Survey Analytics NLP Pipeline
End-to-end NLP pipeline for analyzing open-ended survey responses using clustering algorithms with Huggingface transformers, UMAP, and HDBSCAN.
The problem
Companies run surveys with open-ended questions — "What would you improve about our product?" or "Describe your experience with customer support." The responses are valuable, but when you have thousands of them, no one reads them all. The standard approach is to hire someone to manually tag responses into categories, which is slow, expensive, and inconsistent across taggers.
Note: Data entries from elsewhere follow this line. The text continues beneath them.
(* ===== verification/StoreTheorems.v ===== *)
(** * What a client of the store sees

    Theorems about short sequences of calls on any implementation of
    [ConfigStore] that keeps the contract: what is read back after a write, a
    publication, a rollback or a deletion. *)
From S2P Require Import Prelude Timestamp DataTypes SqliteOrm MemOrm ConfigStore SqliteConfigStore StoreOps StoreInvariants.

Section client.
Context {S : Type} `{!ConfigStore S} {O : Observed S Store} {fk : bool}
  `{Hspec : !ConfigStoreSpec S O fk}.

(** A computation can be replaced by one that is equal on every state. *)
Lemma wp_ext {A : Type} (m m' : M S A) s (Q : outcome A → Store → Prop) :
  m s = m' s → wp s m' Q → wp s m Q.
Proof. unfold wp. by intros ->. Qed.

(** A call whose contract is a function on the content, followed by the rest. *)
Lemma wp_call {A B : Type} (m : M S A) (f : M content A) (k : A → M S B) (s : S)
    (Q : outcome B → Store → Prop) :
  wp s m (refines f (view s)) →
  match f (cur (view s)) with
  | (Ret a, c') => ∀ s', ready s' → view s' = mkStore c' (saved (view s)) → wp s' (k a) Q
  | (Throw, c') => Q Throw (mkStore c' (saved (view s)))
  | (Undef, _) => ∀ v, Q Undef v
  end →
  wp s (m ≫= k) Q.
Proof.
  intros Hm HQ. apply wp_bind. eapply wp_mono; [exact Hm|]. unfold refines. intros o v Hv.
  destruct (f (cur (view s))) as [[a| |] c'].
  - by destruct Hv as [-> ->].
  - by destruct Hv as [-> ->].
  - subst o. apply HQ.
Qed.

(** The same for a query. *)
Lemma wp_ask {A B : Type} (m : M S A) (R : content → A → Prop) (k : A → M S B) (s : S)
    (Q : outcome B → Store → Prop) :
  wp s m (queries R (view s)) →
  (∀ a s', R (cur (view s)) a → ready s' → view s' = view s → wp s' (k a) Q) →
  wp s (m ≫= k) Q.
Proof.
  intros Hm HQ. apply wp_bind. eapply wp_mono; [exact Hm|].
  intros o v [-> (a & -> & Ha)] s' Hs' Hv. by apply HQ.
Qed.

Lemma wp_getConfig_last {A : Type} ns key i (k : option ConfigKey → A) (s : S)
    (Q : outcome A → Store → Prop) :
  ready s →
  Q (Ret (k (c ← s_cfgs (cur (view s)) !! (ns, key);
    if decide (visible i c) then Some c else None))) (view s) →
  wp s (c ← getConfig ns key i; mret (k c)) Q.
Proof.
  intros Hs HQ. eapply wp_call; [by apply getConfig_spec|]. cbn. intros s' Hs' Hv.
  apply wp_ret; [done|]. rewrite Hv. by destruct (view s).
Qed.

(** What is created is read back, as a draft.  On a key that is not
    there, [createConfig] succeeds and a reader that asks for drafts gets the
    value at version 1, while a reader that does not gets nothing until the
    namespace is published; on a key that is there it fails and both readers
    see what they saw. *)
Theorem create_then_get ns key value opr now (s : S) :
  ready s →
  wp s (ok ← createConfig ns key value opr now;
        d ← getConfig ns key true; c ← getConfig ns key false; mret (ok, d, c))
    (λ o _, o = match s_cfgs (cur (view s)) !! (ns, key) with
      | None => Ret (true, Some (new_config ns key value (getTimestamp now)), None)
      | Some old => Ret (false, Some old, if decide (ck_status old = "draft") then None else Some old)
      end).
Proof.
  intros Hs. eapply wp_call; [by apply createConfig_spec|]. unfold spec_createConfig.
  destruct (s_cfgs (cur (view s)) !! (ns, key)) as [old|] eqn:E; intros s1 Hs1 Hv1;
    (eapply wp_call; [by apply getConfig_spec|]); cbn; intros s2 Hs2 Hv2; rewrite Hv1 in Hv2 |- *;
    (apply (wp_getConfig_last ns key false (λ c, (_, _, c))); [done|]); rewrite Hv2; cbn.
  - rewrite E. cbn. rewrite decide_True by by left. unfold visible.
    do 2 case_decide; try naive_solver.
  - rewrite !lookup_insert_eq. cbn. rewrite decide_True by by left.
    rewrite decide_False; [done|]. unfold visible. cbn. naive_solver.
Qed.

(** C9: publishing makes the drafts of its namespace live, and nothing else.
    Outside a transaction, [publishRelease] succeeds; then every key of the
    namespace, draft or not, is visible with the value and version it had,
    and a reader of any other namespace sees what it saw. *)
Theorem publish_then_get ns note opr out now ns' key (s : S) :
  ready s → saved (view s) = None → wf fk (cur (view s)) →
  wp s (r ← publishRelease ns note opr out now;
        c ← getConfig ns' key false; mret (r.1, c))
    (λ o _, o = Undef ∨ o = Ret (true,
      old ← s_cfgs (cur (view s)) !! (ns', key);
      if decide (ns' = ns) then Some (set_ck_status "live" old)
      else if decide (visible false old) then Some old else None)).
Proof.
  intros Hs Hsv Hwf. apply wp_bind. eapply wp_mono; [by apply publishRelease_spec|].
  rewrite Hsv. unfold refines, spec_publishRelease. case_decide as Hz.
  2: { intros o v ->. auto. }
  intros ? ? [-> ->] s1 Hs1 Hv1. apply (wp_getConfig_last _ _ _ (pair true)); [done|].
  right. rewrite Hv1. cbn. do 2 f_equal. rewrite lookup_fmap.
  destruct (s_cfgs _ !! (ns', key)) as [old|] eqn:E; [|done]. cbn.
  apply (wf_cfgs _ _ Hwf) in E as [[= Hns _] _ _ _ _]. unfold go_live. rewrite Hns.
  destruct (decide (ns' = ns)); [|done]. cbn. rewrite decide_True; [done|]. by right.
Qed.

(** A published release is new: its version is above every version the
    namespace has had, its id was not in use, and it can be read back. *)
Theorem publish_version_fresh ns note opr out now (s : S) :
  ready s → saved (view s) = None → wf fk (cur (view s)) →
  wp s (r ← publishRelease ns note opr out now; c ← getRelease (rel_id r.2); mret (r, c))
    (λ o _, o = Undef ∨ ∃ r,
      o = Ret ((true, r), Some r) ∧
      rel_namespace_id r = ns ∧ rel_status r = "active" ∧
      s_rels (cur (view s)) !! rel_id r = None ∧
      ∀ i r0, s_rels (cur (view s)) !! i = Some r0 → rel_namespace_id r0 = ns →
        rel_release_version r0 < rel_release_version r).
Proof.
  intros Hs Hsv Hwf. apply wp_bind. eapply wp_mono; [by apply publishRelease_spec|].
  rewrite Hsv. unfold refines, spec_publishRelease. case_decide as Hz.
  2: { intros o v ->. auto. }
  intros ? ? [-> ->] s1 Hs1 Hv1. apply wp_bind. eapply wp_mono; [by apply getRelease_spec|].
  rewrite Hv1. cbn. intros ? ? [-> (x & -> & ->)] s2 Hs2 _. apply wp_ret; [done|].
  right. cbn. rewrite lookup_insert_eq. eexists. split; [done|]. cbn. split_and!; [done..| |].
  - apply eq_None_not_Some. intros [r Hr]. apply (wf_rels _ _ Hwf) in Hr as [_ Hlt]. lia.
  - intros i r0 Hr0 Hns. apply Z.lt_succ_r, max_version_le.
    unfold versions_of. apply list_elem_of_fmap_2, list_elem_of_filter. split; [done|].
    apply list_elem_of_fmap. exists (i, r0). by rewrite elem_of_map_to_list.
Qed.
End client.

(** ** Witnesses *)
Lemma create_then_get_witness :
  @wp _ _ mem_observed _ mem_sample
    (ok ← @createConfig _ mem_store "ns" "k" "v" "op" 0;
     d ← @getConfig _ mem_store "ns" "k" true;
     c ← @getConfig _ mem_store "ns" "k" false; mret (ok, d, c))
    (λ o _, o = match s_cfgs (cur (@view _ _ mem_observed mem_sample)) !! ("ns", "k") with
      | None => Ret (true, Some (new_config "ns" "k" "v" (getTimestamp 0)), None)
      | Some old => Ret (false, Some old, if decide (ck_status old = "draft") then None else Some old)
      end).
Proof.
  apply (@create_then_get _ mem_store mem_observed true mem_store_spec). apply mem_sample_healthy.
Defined.

Lemma publish_then_get_witness :
  let s := mem_sample in
  let ns := "app/dev/default/main" in
  @wp _ _ mem_observed _ s
    (r ← @publishRelease _ mem_store ns "n" "op" empty_release 4;
     c ← @getConfig _ mem_store ns "k" false; mret (r.1, c))
    (λ o _, o = Undef ∨ o = Ret (true,
      old ← s_cfgs (cur (@view _ _ mem_observed s)) !! (ns, "k");
      if decide (ns = ns) then Some (set_ck_status "live" old)
      else if decide (visible false old) then Some old else None)).
Proof.
  intros s ns. apply (@publish_then_get _ mem_store mem_observed true mem_store_spec);
    [apply mem_sample_healthy|vm_compute; reflexivity|exact (proj1 mem_sample_wf)].
Defined.

Lemma publish_version_fresh_witness :
  let v := cur (@view _ _ mem_observed mem_sample) in
  let ns := "app/dev/default/main" in
  @wp _ _ mem_observed _ mem_sample
    (r ← @publishRelease _ mem_store ns "n" "op" empty_release 4;
     c ← @getRelease _ mem_store (rel_id r.2); mret (r, c))
    (λ o _, o = Undef ∨ ∃ r,
      o = Ret ((true, r), Some r) ∧ rel_namespace_id r = ns ∧ rel_status r = "active" ∧
      s_rels v !! rel_id r = None ∧
      ∀ i r0, s_rels v !! i = Some r0 → rel_namespace_id r0 = ns →
        rel_release_version r0 < rel_release_version r).
Proof.
  intros v ns. apply (@publish_version_fresh _ mem_store mem_observed true mem_store_spec);
    [apply mem_sample_healthy|vm_compute; reflexivity|exact (proj1 mem_sample_wf)].
Defined.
The client needed a way to automatically identify the main themes in survey responses without predefined categories. The topics should emerge from the data itself, not from assumptions about what people might say.
Approach
I built an NLP pipeline with three stages: embed, reduce, cluster.
From responses to topics
First, I used Hugging Face sentence transformers to convert each survey response into a dense embedding vector. These embeddings capture semantic meaning — responses about "long wait times" and "took forever to get help" end up close together in the embedding space even though they share no keywords.
Second, UMAP reduces the high-dimensional embeddings down to a lower-dimensional space while preserving the local neighborhood structure. This step is critical because clustering algorithms struggle in high dimensions — the curse of dimensionality makes distance metrics unreliable.
Third, HDBSCAN identifies clusters in the reduced space. Unlike k-means, HDBSCAN does not require you to specify the number of clusters upfront, and it handles noise well — not every response needs to belong to a topic. Outlier responses get labeled as noise rather than being forced into an ill-fitting cluster.
After clustering, I used the LLM to generate human-readable topic labels by looking at representative responses from each cluster. The final output is a set of topics, each with a label, a count, and example responses.
Results
The pipeline processed several thousand survey responses in minutes and identified coherent topic clusters that matched what manual analysis had found — plus a few themes the manual process had missed because they were less common but still meaningful. The client used the output to prioritize product improvements based on the actual frequency and sentiment of customer feedback.
Reflection
This was my first professional data science project, and the biggest takeaway was that preprocessing matters more than model selection. Cleaning the survey data — handling typos, removing empty responses, normalizing language — had a bigger impact on cluster quality than tuning UMAP or HDBSCAN parameters.
I also learned that HDBSCAN's noise handling is a feature, not a bug. Early on I tried to force every response into a cluster, which produced messy, overlapping topics. Letting the algorithm say "these responses do not clearly belong anywhere" produced much cleaner results. Sometimes the most useful thing a model can do is say "I do not know."